Irish hockey/tennis player and sports journalist

Vera McWeeney (21 July 1909 – 9 January 1981) was an Irish hockey and tennis player, and sports journalist.

==Early life and family==
Vera McWeeney was born Veronica Mary Elizabeth Mahony in Blarney, County Cork on 21 July 1909. She was the youngest of the three children of Francis Walter Mahony and his second wife, Mary ("May") (née Ashlin). Her father was managing director of the family business Martin Mahony & Bros Ltd. She married sports journalist, Arthur McWeeney in 1940. The couple had one daughter and one son. Their son, Myles McWeeney, became a television executive at RTÉ.

==Sports career==
McWeeney moved to Dublin in her youth, taking up hockey with Maids of the Mountain Hockey Club, with the team winning the Irish Senior Cup in 1930 and 1935. She won her first interprovincial cap for Leinster in 1927, and in 1932 her first Ireland cap. In 1936 she captained Ireland on a tour of the United States, first attending a world hockey conference and then a tournament in Philadelphia where they won two of their five exhibition matches. This was followed by a two-week tour, when they won five of their games. In 1933 she was part of the Ireland team that toured Denmark.

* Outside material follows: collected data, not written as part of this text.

(* ===== verification/BuddyInv.v ===== *)
(** * Invariant of the buddy allocator and what its operations do

    The abstract state of the allocator is a map from block heads to an order
    and a status: the blocks tile the page array, each is aligned to its size,
    and the free ones of order [k] are exactly the members of the [k]-th free
    list.  [inv] relates it to the page structures and list heads.  Every
    operation is shown to act on the abstract state alone. *)
From S2P Require Import Prelude Buddy BuddyRefs.

(** Status of a block: on a free list, handed out, or held by the running
    operation with its [order] field set ([Limbo]) or not yet set ([Raw]). *)
Inductive status := Free | Used | Limbo | Raw.

#[export] Instance status_eq_dec : EqDecision status.
Proof. solve_decision. Defined.

Record blocks_ok (N : Z) (B : gmap Z (Z * status)) : Prop := {
  bk_bounds : forall h k st, B !! h = Some (k, st) ->
    0 <= k <= PAGE_MAX_ORDER /\ 0 <= h /\ h + 2 ^ k <= N /\ (2 ^ k | h);
  bk_disjoint : forall h k st h' k' st', B !! h = Some (k, st) -> B !! h' = Some (k', st') ->
    h <> h' -> h + 2 ^ k <= h' \/ h' + 2 ^ k' <= h;
  bk_cover : forall i, 0 <= i < N -> exists h k st, B !! h = Some (k, st) /\ h <= i < h + 2 ^ k
}.

Definition page_ok (b : option (Z * status)) (i : Z) (p : page) : Prop :=
  p_index p = i /\ 0 <= p_refcnt p < 2 ^ 32 /\
  match b with
  | Some (k, Free) => p_flags p = PF_FREE_LIST /\ p_order p = k /\ p_refcnt p <= 1
  | Some (k, Used) => p_flags p = PF_FIRST_PAGE /\ p_order p = k /\ p_next p = None
  | Some (k, Limbo) => p_flags p = 0 /\ p_order p = k /\ p_next p = None /\ p_refcnt p <= 1
  | Some (k, Raw) => p_flags p = 0 /\ p_next p = None /\ p_refcnt p <= 1
  | None => p_flags p = 0 /\ p_order p = 0 /\ p_next p = None /\ p_refcnt p <= 1
  end.

(** [chain ps h l]: following [next] from [h] visits exactly [l]. *)
Fixpoint chain (ps : gmap Z page) (h : option Z) (l : list Z) : Prop :=
  match l with
  | [] => h = None
  | x :: l => h = Some x /\ exists p, ps !! x = Some p /\ chain ps (p_next p) l
  end.

Definition list_ok (B : gmap Z (Z * status)) (s : mem) (k : Z) : Prop :=
  exists h l, free_lists s !! k = Some h /\ chain (pages s) h l /\ NoDup l /\
    forall x, x ∈ l <-> B !! x = Some (k, Free).

Record inv (N : Z) (B : gmap Z (Z * status)) (s : mem) : Prop := {
  inv_blocks : blocks_ok N B;
  inv_pages : forall i, 0 <= i < N -> exists p, pages s !! i = Some p /\ page_ok (B !! i) i p;
  inv_lists : forall k, 0 <= k <= PAGE_MAX_ORDER -> list_ok B s k
}.

(** ** Shapes *)
Lemma blocks_status N B x k st st' :
  blocks_ok N B -> B !! x = Some (k, st) -> blocks_ok N (<[x := (k, st')]> B).
Proof.
  intros [Hb Hd Hc] Hx.
  assert (Hl : forall h k0 st0, <[x := (k, st')]> B !! h = Some (k0, st0) ->
            exists st1, B !! h = Some (k0, st1)).
  { intros h k0 st0. rewrite lookup_insert. case_decide; [|by eauto].
    intros [= <- <-]; subst; eauto. }
  split.
  - intros h k0 st0 H. destruct (Hl _ _ _ H) as [? ?]. eauto.
  - intros h k0 st0 h' k0' st0' H H' Hne.
    destruct (Hl _ _ _ H) as [? ?], (Hl _ _ _ H') as [? ?]. eauto.
  - intros i Hi. destruct (Hc i Hi) as (h & k0 & st0 & HB & Hr).
    destruct (decide (x = h)) as [->|Hne].
    + rewrite Hx in HB. injection HB as <- <-. exists h, k, st'. by rewrite lookup_insert_eq.
    + exists h, k0, st0. by rewrite lookup_insert_ne.
Qed.

Lemma blocks_inside N B x k st y :
  blocks_ok N B -> B !! x = Some (k, st) -> x < y < x + 2 ^ k -> B !! y = None.
Proof.
  intros HB Hx Hy. destruct (B !! y) as [[k' st']|] eqn:E; [|done].
  destruct (bk_disjoint _ _ HB _ _ _ _ _ _ Hx E); [lia|lia|].
  destruct (bk_bounds _ _ HB _ _ _ E) as (? & _). pose proof (pow2_pos k'). lia.
Qed.

Lemma blocks_split N B x k st st1 st2 :
  blocks_ok N B -> 0 <= k -> B !! x = Some (k + 1, st) ->
  blocks_ok N (<[x + 2 ^ k := (k, st2)]> (<[x := (k, st1)]> B)).
Proof.
  intros HB Hk Hx. destruct (HB) as [Hb Hd Hc].
  destruct (Hb _ _ _ Hx) as (Hk1 & Hx0 & HxN & Hal).
  rewrite pow2_S in * by lia. pose proof (pow2_pos k Hk) as Hp.
  assert (Hl : forall h k0 st0, <[x + 2 ^ k := (k, st2)]> (<[x := (k, st1)]> B) !! h = Some (k0, st0) ->
     (k0 = k /\ (h = x \/ h = x + 2 ^ k)) \/
     (h <> x /\ B !! h = Some (k0, st0) /\ (h + 2 ^ k0 <= x \/ x + 2 * 2 ^ k <= h))).
  { intros h k0 st0. rewrite !lookup_insert. repeat case_decide; subst.
    - intros [= <- <-]; auto.
    - intros [= <- <-]; auto.
    - intros H'. right. split; [done|]. split; [done|].
      assert (Hne : h <> x) by congruence. pose proof (Hd _ _ _ _ _ _ H' Hx Hne). rewrite pow2_S in * by lia. lia. }
  split.
  - intros h k0 st0 H. destruct (Hl _ _ _ H) as [[-> [-> | ->]] | (Hne & H' & _)]; [| |by eauto].
    + split; [lia|]. split; [lia|]. split; [lia|]. etrans; [|exact Hal]. by exists 2.
    + split; [lia|]. split; [lia|]. split; [lia|]. apply Z.divide_add_r; [|reflexivity].
      etrans; [|exact Hal]. by exists 2.
  - intros h k0 st0 h' k0' st0' H H' Hne.
    destruct (Hl _ _ _ H) as [[-> ?] | (? & HH & ?)], (Hl _ _ _ H') as [[-> ?] | (? & HH' & ?)]; try lia.
    by eauto.
  - intros i Hi. destruct (Hc i Hi) as (h & k0 & st0 & HBh & Hr).
    destruct (decide (h = x)) as [->|Hne].
    + rewrite Hx in HBh. injection HBh as <- <-. rewrite pow2_S in Hr by lia.
      destruct (decide (i < x + 2 ^ k)).
      * exists x, k, st1. rewrite lookup_insert_ne, lookup_insert_eq by lia. split; [done|lia].
      * exists (x + 2 ^ k), k, st2. rewrite lookup_insert_eq. split; [done|lia].
    + exists h, k0, st0. rewrite !lookup_insert_ne; try done.
      intros <-. assert (B !! (x + 2 ^ k) = None) as HN; [|congruence].
      eapply blocks_inside; [exact HB|exact Hx|rewrite pow2_S; lia].
Qed.

Lemma blocks_merge N B x k st1 st2 st :
  blocks_ok N B -> 0 <= k < PAGE_MAX_ORDER -> B !! x = Some (k, st1) -> B !! (x + 2 ^ k) = Some (k, st2) ->
  (2 ^ (k + 1) | x) -> blocks_ok N (<[x := (k + 1, st)]> (delete (x + 2 ^ k) B)).
Proof.
  intros HB Hk Hx Hy Hal. destruct (HB) as [Hb Hd Hc].
  destruct (Hb _ _ _ Hx) as (_ & Hx0 & _ & _). destruct (Hb _ _ _ Hy) as (_ & _ & HN & _).
  pose proof (pow2_pos k) as Hp. pose proof (pow2_S k) as HS.
  assert (Hl : forall h k0 st0, <[x := (k + 1, st)]> (delete (x + 2 ^ k) B) !! h = Some (k0, st0) ->
     (k0 = k + 1 /\ h = x) \/
     (h <> x /\ B !! h = Some (k0, st0) /\ (h + 2 ^ k0 <= x \/ x + 2 * 2 ^ k <= h))).
  { intros h k0 st0. rewrite lookup_insert, lookup_delete. repeat case_decide; subst; try done.
    - intros [= <- <-]; auto.
    - intros H'. right. split; [done|]. split; [done|].
      assert (Hne : h <> x) by congruence. assert (Hne' : h <> x + 2 ^ k) by congruence.
      pose proof (Hd _ _ _ _ _ _ H' Hx Hne). pose proof (Hd _ _ _ _ _ _ H' Hy Hne').
      pose proof (pow2_pos k0). destruct (Hb _ _ _ H'). lia. }
  split.
  - intros h k0 st0 H. destruct (Hl _ _ _ H) as [[-> ->] | (Hne & H' & _)]; [|by eauto].
    rewrite HS by lia. rewrite HS in Hal by lia. repeat split; try lia. done.
  - intros h k0 st0 h' k0' st0' H H' Hne. specialize (HS ltac:(lia)).
    destruct (Hl _ _ _ H) as [[-> ?] | (? & HH & ?)], (Hl _ _ _ H') as [[-> ?] | (? & HH' & ?)]; try lia.
    by eauto.
  - intros i Hi. destruct (Hc i Hi) as (h & k0 & st0 & HBh & Hr). specialize (HS ltac:(lia)).
    destruct (decide (h = x)) as [->|Hne]; [|destruct (decide (h = x + 2 ^ k)) as [->|Hne']].
    + rewrite Hx in HBh. injection HBh as <- <-. exists x, (k + 1), st. rewrite lookup_insert_eq. split; [done|lia].
    + rewrite Hy in HBh. injection HBh as <- <-. exists x, (k + 1), st. rewrite lookup_insert_eq. split; [done|lia].
    + exists h, k0, st0. by rewrite lookup_insert_ne, lookup_delete_ne by done.
Qed.

(** ** Chains *)
Lemma chain_upd_out ps h l x p :
  x ∉ l -> chain ps h l -> chain (<[x := p]> ps) h l.
Proof.
  revert h. induction l as [|y l IH]; intros h Hx; [done|].
  intros [-> (q & Hq & Hc)]. apply not_elem_of_cons in Hx as [Hne Hx].
  split; [done|]. exists q. rewrite lookup_insert_ne by done. auto.
Qed.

McWeeney was also an accomplished tennis player, considered to play at an international standard. She was a member of the Carrickmines club, winning the East of Ireland tennis championship in 1934 and the County Dublin Championships in 1936 and 1937. She was ranked number four in the 1937 Irish tennis rankings. In 1940 she won her only national tennis title with Norma Stoker in the Irish Close ladies’ doubles championship. She also played badminton, as well as being a skier and skater. Some suggest that she won international caps at squash. She was elected the president of the Irish Ladies Hockey Union in 1951, and served as a senior umpire and international selector for a number of years.

==Journalism career==
McWeeney started work as a freelance reporter for the Irish Independent following the death of her husband in 1958, writing about ladies’ hockey, tennis, badminton, and squash. She moved to the Irish Times in the early 1960s, writing a column on women's hockey for almost the next two decades. She also wrote about domestic tennis, including all the major tennis events at the Fitzwilliam tennis club as well as covering badminton and squash. She was known for her opinionated and no-nonsense style, not being adverse to entering the male locker rooms.

==Death and legacy==
McWeeney died suddenly on 9 January 1981, and was buried in Glasnevin Cemetery. The ILHU under-21 provincial tournament is named the Vera McWeeney Cup in her honour. The Vera McWeeney Trophy is a croquet trophy from an annual competition between the Croquet Association of Ireland and their English contemporaries.